[[ EXERCISE INPUT open ]]

(* ===== verification/SnprintfSpec.v ===== *)
(** * What the formatter writes

    A call is described by the text it produces, apart from the array and its size:
    [written size ob t s] is the state in which [t] has been produced; [prints m t]: whatever the
    array and its size, [m] adds [t]. *)
From Stdlib Require Import Floats.SpecFloat.
From S2P Require Import Prelude Snprintf.

(** ** Text in an array *)

(** The first [size - 1] characters of [t] over the array [b]. *)
Definition room (size : Z) (t : bytes) : nat := length t `min` Z.to_nat (size - 1).
Definition place (size : Z) (t b : bytes) : bytes :=
  take (room size t) t ++ drop (room size t) b.

Definition written (size : Z) (ob : option bytes) (t : bytes) (s : pr) : pr :=
  mkPr (place size t <$> ob) (Z.of_nat (length t)) (mem s) (args s) (errno s).

(** The caller's promise: [size] bytes can be written, and none through NULL. *)
Definition fits (size : Z) (ob : option bytes) : Prop :=
  match ob with Some b => size <= Z.of_nat (length b) | None => size <= 0 end.

(** What is in the array when the call has returned. *)
Definition result_in (size : Z) (t b : bytes) : bytes :=
  if decide (size <= 0) then b
  else take (room size t) t ++ NUL :: drop (S (room size t)) b.

(** A count of characters that a size_t holds, with the NUL. *)
Definition counts (t : bytes) : Prop := Z.of_nat (length t) < 2 ^ 64 - 1.

Lemma counts_prefix t u : counts (t ++ u) -> counts t.
Proof. unfold counts. rewrite length_app. lia. Qed.

Lemma place_nil size b : place size [] b = b.
Proof. done. Qed.

Lemma place_length size t b : size <= Z.of_nat (length b) -> length (place size t b) = length b.
Proof. unfold place, room. intros. rewrite length_app, length_take, length_drop. lia. Qed.

(** One more character is stored while there is room, and dropped after that. *)
Lemma place_snoc size t c b :
  Z.of_nat (length t) + 1 < size -> size <= Z.of_nat (length b) ->
  place size (t ++ [c]) b = <[length t := c]> (place size t b).
Proof.
  intros Hr Hb. unfold place, room. rewrite length_app. cbn [length].
  rewrite !Nat.min_l by lia. rewrite (take_ge t), (take_ge (t ++ [c])) by (rewrite ?length_app; simpl; lia).
  destruct (drop (length t) b) as [| x d] eqn:E.
  { apply (f_equal length) in E. rewrite length_drop in E. simpl in E. lia. }
  apply (f_equal (drop 1)) in E as E'. rewrite drop_drop in E'. cbn in E'.
  rewrite insert_app_r_alt, Nat.sub_diag, E', <- app_assoc by lia. done.
Qed.
Lemma place_full size t c b : size <= Z.of_nat (length t) + 1 ->
  place size (t ++ [c]) b = place size t b.
Proof.
  intros Hr. unfold place, room. rewrite length_app. cbn [length].
  rewrite !Nat.min_r by lia. rewrite take_app_le by lia. done.
Qed.

(** ** Computations as producers of text *)

Definition prints (m : Z -> M pr unit) (u : bytes) : Prop := forall size ob t s,
  fits size ob -> counts (t ++ u) ->
  m size (written size ob t s) = (Ret tt, written size ob (t ++ u) s).

Lemma prints_nil : prints (fun _ => mret tt) [].
Proof. intros size ob t s _ _. by rewrite app_nil_r. Qed.

Lemma prints_bind m n u v : prints m u -> prints n v -> prints (fun size => m size ;; n size) (u ++ v).
Proof.
  intros Hm Hn size ob t s Hf. rewrite app_assoc. intros Hc.
  rewrite (bind_ret _ _ _ _ _ (Hm size ob t s Hf (counts_prefix _ _ Hc))). by apply Hn.
Qed.

Lemma store_written size ob t s c :
  fits size ob -> counts t -> Z.of_nat (length t) + 1 < size ->
  store (Z.of_nat (length t)) c (written size ob t s)
  = (Ret tt, put_str (place size (t ++ [c]) <$> ob) (written size ob t s)).
Proof.
  unfold fits, store. intros Hf _ Hr. destruct ob as [b |]; [| lia].
  rewrite (bind_ret _ _ _ _ _ (gets_run _ _)). cbn [written str fmap option_fmap option_map deref].
  rewrite (bind_ret _ _ _ _ _ (mret_run _ _)), place_length by done.
  rewrite decide_True by lia. rewrite Nat2Z.id, modify_run, <- place_snoc by done. done.
Qed.

Lemma OUTCHAR_prints c : prints (fun size => OUTCHAR size c) [c].
Proof.
  intros size ob t s Hf Hc.
  assert (Z.of_nat (length t) + 1 < 2 ^ 64 - 1) as Ht.
  { unfold counts in Hc. rewrite length_app in Hc. simpl in Hc. lia. }
  unfold OUTCHAR. rewrite (bind_ret _ _ _ _ _ (gets_run _ _)). cbn [written len].
  rewrite u64_small by lia. destruct (decide (Z.of_nat (length t) + 1 < size)) as [Hr | Hr].
  - rewrite (bind_ret _ _ _ _ _ (store_written _ _ _ _ _ Hf (counts_prefix _ _ Hc) Hr)), modify_run.
    unfold written. rewrite length_app. cbn. by rewrite Nat2Z.inj_add.
  - rewrite (bind_ret _ _ _ _ _ (mret_run _ _)), modify_run. unfold written.
    rewrite length_app. cbn. rewrite Nat2Z.inj_add. f_equal. f_equal.
    destruct ob; [| done]. cbn. by rewrite place_full by lia.
Qed.

Lemma prints_cons c n v : prints n v -> prints (fun size => OUTCHAR size c ;; n size) (c :: v).
Proof. exact (prints_bind _ n [c] v (OUTCHAR_prints c)). Qed.

Section Prints.
Context {lc : Lconv}.

Lemma out_repeat_prints n c : prints (fun size => out_repeat size n c) (repeat c n).
Proof. induction n as [| n IH]; [apply prints_nil | by apply prints_cons]. Qed.

Lemma out_leading_prints z c :
  prints (fun size => out_leading size z c) (repeat c (Z.to_nat z)).
Proof. apply out_repeat_prints. Qed.
Lemma out_trailing_prints z c :
  prints (fun size => out_trailing size z c) (repeat c (Z.to_nat (- z))).
Proof. apply out_repeat_prints. Qed.

Lemma out_chars_prints u : prints (fun size => out_chars size u) u.
Proof. induction u as [| c u IH]; [apply prints_nil | by apply prints_cons]. Qed.

Definition opt_text (c : option ascii) : bytes := match c with Some c => [c] | None => [] end.
Lemma out_opt_prints c : prints (fun size => out_opt size c) (opt_text c).
Proof. destruct c; [apply OUTCHAR_prints | apply prints_nil]. Qed.

(** The separator between groups of digits *)
Definition sep_text : bytes :=
  match thousands_sep with Some sep => bytes_of sep | None => [","%char] end.
Lemma printsep_prints : prints (fun size => printsep size) sep_text.
Proof. unfold printsep, sep_text. destruct thousands_sep; [apply out_chars_prints | apply OUTCHAR_prints]. Qed.

(** The digits [ds], the first one first, with a separator between groups of three. *)
Fixpoint group (ds : bytes) : bytes :=
  match ds with
  | [] => []
  | d :: ds =>
    d :: (if decide (0 < Z.of_nat (length ds) /\ Z.of_nat (length ds) mod 3 = 0) then sep_text
          else []) ++ group ds
  end.

Definition grouped (separators : Z) (ds : bytes) : bytes :=
  if decide (0 < separators) then group ds else ds.

Lemma put_digits_prints ds separators :
  prints (fun size => put_digits size ds separators) (grouped separators ds).
Proof.
  induction ds as [| d ds IH]; [unfold grouped; case_decide; apply prints_nil |].
  cbn [put_digits].
  assert (grouped separators (d :: ds) = [d] ++
    (if bool_decide (0 < separators) && bool_decide (0 < Z.of_nat (length ds))
        && bool_decide (Z.of_nat (length ds) mod 3 = 0) then sep_text else []) ++
    grouped separators ds) as ->.
  { unfold grouped. case_decide; simpl.
    - rewrite (bool_decide_eq_true_2 (0 < separators)) by done. simpl.
      rewrite <- bool_decide_and. case_decide.
      + by rewrite bool_decide_eq_true_2.
      + by rewrite bool_decide_eq_false_2.
    - by rewrite (bool_decide_eq_false_2 (0 < separators)) by done. }
  apply prints_bind; [apply OUTCHAR_prints |]. apply prints_bind; [| apply IH].
  unfold when. case_match; [apply printsep_prints | apply prints_nil].
Qed.
End Prints.

(** ** Strings *)

Fixpoint until_nul (b : bytes) : bytes :=
  match b with
  | [] => []
  | c :: b => if decide (c = NUL) then [] else c :: until_nul b
  end.

(** The characters that a precision (-1: none) lets through *)
Definition shown (precision : Z) (b : bytes) : bytes :=
  if decide (precision = -1) then until_nul b else take (Z.to_nat precision) (until_nul b).

Definition blanks (n : Z) : bytes := repeat " "%char (Z.to_nat n).

(** A text in a field of at least [width] characters, at its left or right end *)
Definition field (left : bool) (width : Z) (t : bytes) : bytes :=
  if left then t ++ blanks (width - Z.of_nat (length t))
  else blanks (width - Z.of_nat (length t)) ++ t.

Definition null_chars : bytes := bytes_of "(null)" ++ [NUL].

Definition str_text (value : option bytes) (width precision flags : Z) : bytes :=
  field (has flags PRINT_F_MINUS) width (shown precision (default null_chars value)).

Lemma nul_tail c b : NUL ∈ c :: b -> c <> NUL -> NUL ∈ b.
Proof. rewrite elem_of_cons. by intros [-> |]. Qed.

Lemma until_nul_text t : NUL ∉ t -> until_nul (t ++ [NUL]) = t.
Proof.
  induction t as [| c t IH]; [done |]. rewrite not_elem_of_cons. intros [Hc Hn]. cbn.
  rewrite decide_False by congruence. f_equal. by apply IH.
Qed.

Lemma field_length left width t :
  Z.of_nat (length (field left width t)) = Z.max width (Z.of_nat (length t)).
Proof. unfold field, blanks. destruct left; rewrite length_app, repeat_length; lia. Qed.

Section Str.
Context (precision : Z) (Hprec : -1 <= precision).

Let left_of (strln : Z) (b : bytes) : bytes :=
  if decide (precision = -1) then until_nul b else take (Z.to_nat (precision - strln)) (until_nul b).

Lemma fmtstr_len_run b strln s :
  NUL ∈ b -> 0 <= strln -> (precision <> -1 -> strln <= precision) ->
  strln + Z.of_nat (length (left_of strln b)) <= INT_MAX ->
  fmtstr_len b strln precision s = (Ret (strln + Z.of_nat (length (left_of strln b))), s).
Proof.
  revert strln. induction b as [| c b IH]; intros strln Hn H0 Hp Hmax; [by apply elem_of_nil in Hn |].
  unfold left_of in *. cbn [until_nul fmtstr_len] in *. destruct (decide (c = NUL)) as [-> | Hc].
  { rewrite (decide_False (P := NUL <> NUL /\ _)) by tauto.
    destruct (decide (precision = -1)); rewrite ?take_nil; simpl; by rewrite Z.add_0_r. }
  destruct (decide (precision = -1)) as [Hp1 | Hp1]; [| destruct (decide (strln < precision))].
  - rewrite decide_True by tauto. cbn [length] in Hmax.
    rewrite (bind_ret _ _ _ (strln + 1) s) by (unfold as_int; rewrite decide_True by (unfold INT_MIN; lia); done).
    rewrite IH by (eauto using nul_tail; lia). cbn [length]. f_equal. f_equal. lia.
  - replace (Z.to_nat (precision - strln)) with (S (Z.to_nat (precision - (strln + 1)))) in * by lia.
    rewrite decide_True by tauto. cbn [take length] in *.
    rewrite (bind_ret _ _ _ (strln + 1) s) by (unfold as_int; rewrite decide_True by (unfold INT_MIN; lia); done).
    rewrite IH by (eauto using nul_tail; lia). f_equal. f_equal. lia.
  - rewrite decide_False by tauto. replace (precision - strln) with 0 by (specialize (Hp Hp1); lia).
    simpl. by rewrite Z.add_0_r.
Qed.
End Str.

[[ EXERCISE INPUT closed ]]

WHAT YOU WILL DO:
Pull every line with the string "first" from the data above.

RESPONSE BELOW:
(** The first [size - 1] characters of [t] over the array [b]. *)
(** The digits [ds], the first one first, with a separator between groups of three. *)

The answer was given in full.